Michael Kiske - verlorener Sohn, Spinner, oder Prophet?

Ein Artikel von Opa Steve vom 03.01.2006 (14863 mal gelesen)
Michael Kiske, der Sänger, der damals bei HELLOWEEN Aufsehen erregte und die Keeper-Alben hoch in den Metal-Zenith sang, macht zur Zeit wieder von sich Reden. Das allerdings weniger durch Musik, sondern durch seine metalfeindlichen Äußerungen in den letzten Monaten, die bei dem einen oder anderen Headbanger sicher die großen Fragezeichen über die Rübe gezaubert haben. Es wird also Zeit, etwas mehr in die Tiefe zu gehen, als es momentan in den üblichen Gazetten mit einseitigen Interviews (die ausschließlich der Gegenanklage und der Metal-Verteidigung dienen) der Fall ist.

Ohne Gegenanklage geht es allerdings auch in meinem Special nicht. Allein aus der HELLOWEEN-Vergangenheit heraus kann man Kiskes Ablehnung gegenüber der "lauten und gewalttätigen Musik" nicht erklären. Glänzten doch gerade Hits wie 'Dr. Stein' durch fröhliche Melodien, und auch die sonstige HELLOWEEN-Lyrik war doch seichtes Comic- und Fantasygeschwurbel. Was also ist passiert? Kiske habe ich als Altmetaller schon immer sehr ambitioniert - und vor allem sehr überzeugt von sich selbst - in Erinnerung. Ich kann mich da an lange Ausführungen in Interviews erinnern, wie toll und akzentfrei doch sein Englisch wäre und dass man ihn glatt für einen Engländer halten könnte. Mag ja auch alles sein, aber der Nachdruck, mit dem er seine Person gern in die vordersten Ränge setzte, war mir schon etwas suspekt. Naja, er ist halt ein verdammt guter Sänger, hat zu Recht jede Menge Lob kassiert, und ein paar echte Klassiker eingesungen. Da kann das in jungen Jahren etwas zu Kopf steigen. Aber hätte ich gewusst, wie sich das mit Kiskes zunehmenden Alter entwickeln würde, hätte ich die Dinge anders gedeutet.

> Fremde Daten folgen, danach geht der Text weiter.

(* ===== verification/Fscreate.v ===== *)
(** * Creating a file

    [create] of sysfile.c, for a new name in the root directory: an inode is
    taken, filled in and written, and its number is entered in the directory,
    in one transaction. *)

From stdpp Require Import base numbers list gmap strings.
From S2P Require Import Prelude Kernel Spinlock Sched Sleeplock Kalloc Console Umem Signal Str Vm Mkfs Mkfsok Mkfsimg.
From S2P Require Import Buf Memide Ring Bio Bcache Log Logsafe Crash Inode Consdev Dir Fsread Fsimage Fstxn Fsview Fswrite Fsfile Fstrunc Fsdir.
From S2P Require Import File Fsatomic Fsdrop Sysarg Sysfile.

Section Create.
Context {DR : Driver} (me : nat) (mp : proc) (size L nlog : Z) {may : Prop} {SD : SyncDisk size may} (B : superblock) (NI : Z).
Context (Hlo : laid_out size L nlog B NI).
Implicit Types (s : kst) (bs : list Z) (D : Z -> list Z).

Notation txn := (txn me mp size L nlog).
Notation cut_off := (@cut_off may).
Notation spare := (spare nlog).
Notation bm := (sb_bmapstart B).
Notation N := (sb_size B).

(** The blocks with a new inode [t], and an entry for it in directory
    [dinum]. *)
Record made (t : Z) (d : dinode) (dinum off : Z) (data : list Z) D D' : Prop := {
  ma_wf : fs_wf B NI D';
  ma_inode : disk_inode B D' t = d;
  ma_dir : whole B D' dinum /\ file_at B D' dinum = splice (file_at B D dinum) off data;
  ma_others : forall j, an_inode NI j -> j <> t -> j <> dinum ->
    disk_inode B D' j = disk_inode B D j /\ (whole B D j -> whole B D' j /\ file_at B D' j = file_at B D j);
  ma_room : (free_count bm N D <= free_count bm N D' + 2)%nat;
}.

(** Inode [t] is the first free one, the root directory has [n] entries,
    none of them for [e], and there are blocks for another. *)
Record can_create D (e : list Z) (t : Z) (n : nat) : Prop := {
  cc_wf : fs_wf B NI D;
  cc_name : e <> [] /\ slash ∉ e;
  cc_free : 1 < t < sb_ninodes B /\ sb_ninodes B <= NI /\ di_type (disk_inode B D t) = 0;
  cc_used : forall k, 1 <= k < t -> di_type (disk_inode B D k) <> 0;
  cc_root : dir_ok B NI D ROOTINO n /\ di_nlink (disk_inode B D ROOTINO) <> 0;
  cc_new : no_entry B D ROOTINO n e;
  cc_room : 16 * (Z.of_nat n + 1) <= 140 * 512 /\ (2 <= free_count bm N D)%nat;
}.

(** The places in the cache: [r] for the directory, [q] for the new inode. *)
Record places D s (t : Z) (r : nat) (c : list inode) (ipr : inode) (q : nat) (c2 : list inode) (x : inode) : Prop := {
  pl_root : iget_to (icache s) ROOTDEV ROOTINO = Some (r, c) /\ c !! r = Some ipr;
  pl_loaded : is_loaded ipr = true -> di_of ipr = disk_inode B D ROOTINO;
  pl_new : iget_to (<[r := fetched D B ipr]> c) 1 t = Some (q, c2) /\ c2 !! q = Some x;
  pl_fresh : is_loaded x = false /\ r <> q;
  pl_locks : slocks s !! SLinode r = None /\ slocks s !! SLinode q = None;
}.

(** The new inode in memory. *)
Definition new_ip (type major minor : Z) (x : inode) : inode :=
  set_i_nlink 1 (set_i_minor minor (set_i_major major
    (set_i_flags (Z.lor (i_flags x) I_VALID) (load_di (new_dinode type) x)))).
Definition made_dinode (type major minor : Z) : dinode := mkdi type major minor 1 0 (replicate 13 0).

Lemma valid_loaded ip : is_loaded (set_i_flags (Z.lor (i_flags ip) I_VALID) ip) = true.
Proof using.
  unfold is_loaded. change (i_flags (set_i_flags ?f ip)) with f. apply negb_true_iff, Z.eqb_neq. unfold I_VALID.
  rewrite Z.land_lor_distr_l, Z.lor_eq_0_iff. intros [_ H]. done.
Qed.

Lemma fetched_root D ipr : i_inum ipr = ROOTINO -> (is_loaded ipr = true -> di_of ipr = disk_inode B D ROOTINO) ->
  let dir := fetched D B ipr in
  di_of dir = disk_inode B D ROOTINO /\ i_ref dir = i_ref ipr /\ i_dev dir = i_dev ipr /\ i_inum dir = i_inum ipr /\ is_loaded dir = true.
Proof using.
  intros Hn Hl dir. unfold dir, fetched. destruct (is_loaded ipr) eqn:E; [by split; [apply Hl|]|].
  unfold loaded. rewrite Hn. fold (disk_inode B D ROOTINO). split_and!; try done. apply valid_loaded.
Qed.

Lemma rest_locked s s1 q : rest s s1 -> rest (locked_inode mp q s) (locked_inode mp q s1).
Proof using.
  intros (A1 & A2 & A3 & A4 & A5). repeat split; try done. intros j. cbn. destruct (decide (j = q)) as [->|Hne]; [by rewrite !lookup_insert_eq|].
  by rewrite !lookup_insert_ne by congruence.
Qed.

Lemma seq_five {A} (m1 m2 m3 m4 m5 : M unit) (k : M A) env s :
  (m1 ;; m2 ;; m3 ;; m4 ;; m5 ;; k) env s = ((m1 ;; m2 ;; m3 ;; m4 ;; m5) ;; k) env s.
Proof using.
  unfold bind. destruct (m1 env s) as [[] s1 e1| |]; [|done..]. destruct (m2 e1 s1) as [[] s2 e2| |]; [|done..].
  destruct (m3 e2 s2) as [[] s3 e3| |]; [|done..]. by destruct (m4 e3 s3) as [[] s4 e4| |].
Qed.

(** The first part: the directory is locked, and the inode is taken. *)
Section Parts.
Context (d0 : gmap (Z * Z) (list Z)) (bs : list Z) (D : Z -> list Z) (s : kst) (e : list Z) (t : Z) (n : nat) (type major minor : Z).
Context (r : nat) (c : list inode) (ipr : inode) (q : nat) (c2 : list inode) (x : inode) (env : list (kst -> kst)).
Hypotheses (Ht : txn ∅ d0 bs D s) (Hsb : sb s = B) (Hsp : spare 13 bs) (Hty : short_ok type /\ type <> 0).
Hypotheses (Hc : can_create D e t n) (Hpl : places D s t r c ipr q c2 x).
Let dir := fetched D B ipr.
Let nm := set_elem e name_buf.

Lemma root_entry : i_dev ipr = 1 /\ i_inum ipr = ROOTINO /\ 1 <= i_ref ipr.
Proof using Hpl.
  destruct (pl_root _ _ _ _ _ _ _ _ _ Hpl) as [Hg Hr]. destruct (iget_to_got _ _ _ _ _ Hg) as (y & Hy & H1 & H2 & H3). rewrite Hr in Hy. injection Hy as <-. done.
Qed.
Lemma dir_facts : di_of dir = disk_inode B D ROOTINO /\ i_ref dir = i_ref ipr /\ i_dev dir = 1 /\ i_inum dir = ROOTINO /\ is_loaded dir = true.
Proof using Hpl.
  destruct root_entry as (H1 & H2 & H3). destruct (fetched_root D ipr H2 (pl_loaded _ _ _ _ _ _ _ _ _ Hpl)) as (F1 & F2 & F3 & F4 & F5).
  fold dir in F1, F2, F3, F4, F5. split_and!; congruence.
Qed.

(** The blocks in between: the inode is taken, and written. *)
Let D1 := put_inode B t (new_dinode type) D.
Let D2 := put_inode B t (made_dinode type major minor) D1.
Hypothesis Hmm : short_ok major /\ short_ok minor.

Lemma taken_set : inode_set B NI t (new_dinode type) D D1.
Proof using Hc Hty Hlo.
  destruct Hc as [C1 _ (C2 & C3 & _) _ _ _ _]. apply (new_inode_set size L nlog B NI Hlo); [done|unfold an_inode; lia|apply Hty].
Qed.
Lemma made_ok : di_ok (made_dinode type major minor).
Proof using Hty Hmm. destruct Hty, Hmm. split; try done; cbn; unfold short_ok, uint_ok; try lia. repeat constructor; lia. Qed.
Lemma filled_set : inode_set B NI t (made_dinode type major minor) D1 D2.
Proof using Hc Hty Hlo Hmm.
  destruct taken_set as [T1 T2 T3 T4]. destruct Hc as [_ _ (C2 & C3 & _) _ _ _ _]. assert (an_inode NI t) as Hi by (unfold an_inode; lia).
  apply (put_inode_set size L nlog B NI Hlo); [done|done|apply made_ok|]. unfold disk_addrs. by rewrite T2, decide_True by done.
Qed.

Lemma root_kept : disk_inode B D2 ROOTINO = disk_inode B D ROOTINO /\ whole B D2 ROOTINO /\ file_at B D2 ROOTINO = file_at B D ROOTINO.
Proof using Hc Hty Hlo Hmm.
  destruct Hc as [_ _ (C2 & C3 & _) _ [[R1 R2 R3 R4] _] _ _]. assert (ROOTINO <> t) as Hne by (unfold ROOTINO; lia).
  destruct (is_others _ _ _ _ _ _ taken_set ROOTINO R1 Hne) as [E1 F1]. destruct (F1 R4) as [W1 G1].
  destruct (is_others _ _ _ _ _ _ filled_set ROOTINO R1 Hne) as [E2 F2]. destruct (F2 W1) as [W2 G2]. split; [by rewrite E2|]. split; [done|by rewrite G2].
Qed.
Lemma room_kept : free_count bm N D2 = free_count bm N D.
Proof using Hc Hty Hlo Hmm.
  apply free_count_ext. by rewrite (is_rest _ _ _ _ _ _ filled_set bm ltac:(left; lia)), (is_rest _ _ _ _ _ _ taken_set bm ltac:(left; lia)).
Qed.
Lemma dir_kept : dir_ok B NI D2 ROOTINO n /\ no_entry B D2 ROOTINO n nm /\ (2 <= free_count bm N D2)%nat /\ entry_off B D2 ROOTINO n = entry_off B D ROOTINO n.
Proof using Hc Hty Hlo Hmm.
  destruct root_kept as (E1 & E2 & E3).
  destruct Hc as [_ _ _ _ [[R1 R2 R3 R4] _] Cn [_ Cf]].
  assert (forall k, entry_of B D2 ROOTINO k = entry_of B D ROOTINO k) as Hen by (intros k; unfold entry_of; by rewrite E3). split_and!.
  - split; [done|by rewrite E1|unfold file_size; by rewrite E1|done].
  - intros k Hk. unfold nm. rewrite names_set_elem, Hen. by apply Cn.
  - by rewrite room_kept.
  - unfold entry_off. by rewrite (free_from_ext B D D2).
Qed.

(** The new entry completes it. *)
Lemma made_intro D3 :
  saved B NI ROOTINO (entry_off B D ROOTINO n) (new_entry nm t) D2 D3 -> (free_count bm N D2 <= free_count bm N D3 + 2)%nat ->
  made t (made_dinode type major minor) ROOTINO (entry_off B D ROOTINO n) (new_entry e t) D D3.
Proof using Hc Hty Hlo Hmm.
  intros [V1 V2 V3 V4 V5] Hf. destruct root_kept as (E1 & E2 & E3). rewrite room_kept in Hf. destruct Hc as [_ _ (C2 & C3 & _) _ _ _ _].
  assert (an_inode NI t) as Hi by (unfold an_inode; lia). assert (t <> ROOTINO) as Hne by (unfold ROOTINO; lia). split.
  - done.
  - destruct (V4 t Hi Hne) as [-> _]. by rewrite (is_inode _ _ _ _ _ _ filled_set), decide_True by done.
  - split; [done|]. rewrite V3, E3. f_equal. unfold new_entry, nm. by rewrite strncpy_set_elem.
  - intros j Hj Hjt Hjd. destruct (V4 j Hj Hjd) as [A1 A2]. destruct (is_others _ _ _ _ _ _ taken_set j Hj Hjt) as [B1 B2].
    destruct (is_others _ _ _ _ _ _ filled_set j Hj Hjt) as [F1 F2]. split; [congruence|]. intros W. destruct (B2 W) as [W1 G1]. destruct (F2 W1) as [W2 G2].
    destruct (A2 W2) as [W3 G3]. split; [done|congruence].
  - done.
Qed.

Die Erscheinung, die Kiske heute abliefert, ähnelt schon der diverser Sektenanhänger. Kiske fing an, sich für Philosophie und Anthroposophie zu interessieren und folgt heute mit flammender Begeisterung deren Begründer Robert Steiner. Robert Steiner, das muss man dabei erwähnen, ist alles andere als unumstritten. Stein des Anstoßes sind vor allem seine Rassenthesen, die denen des 3. Reichs nicht unähnlich sind. Auf haarsträubende Weise leitet er dunkle Haut und krauses Haar davon ab, dass bei Afrikanern Drüsen brodeln und hintere Hirnaktivitäten Überhand nehmen - diese sogar das Sonnenlicht aufsaugen. Und über die Warnung, dass weiße Schwangere durch Lektüre von "Negerbüchern" doch glatt Mischlinge gebären könnten, würde man schmunzeln - wenn es nicht so ernst wäre. Nicht einmal ein Asiate, der noch einen Hauch dunkler Farbe in sich trägt, hat laut Steiner eine Überlebenschance (Malayen sterben seiner Auffassung nach an der Sonne ab). Der weiße Mitteleuropäer allerdings ist die Speerspitze der Evolution. Steiner muss man zugute halten, dass diese Rassenlehren nur einen kleinen Teil seines Gesamtwerkes ausmachen und viele Skripte nicht von Steiner selbst verfasst, sondern aufgezeichnet wurden. Allerdings sollten sämtliche Alarmglocken schrillen, wenn ich mir von einem solchen Menschen den Sinn des Lebens erklären lassen will. Bei Kiske jedoch keine Spur von Kritik. Er ist so voll der blinden Begeisterung, dass er in seinen Aufsätzen auf seiner Homepage schon beinahe Worte der Goethe'schen Romantik für diesen Mann findet und in Interviews schon äußerte, er wäre gern mal ein Zeitgenosse Steiners gewesen. Im inbrünstigen Ton der Überzeugung verkündet er seine Wahrheit als die absolute und verdammt alles, was nicht seiner Lebensmaxime folgt. Dazu zählt natürlich der Metal als Musik, aber auch die Musikindustrie und generell alle materialistischen Menschen oder Agnostiker.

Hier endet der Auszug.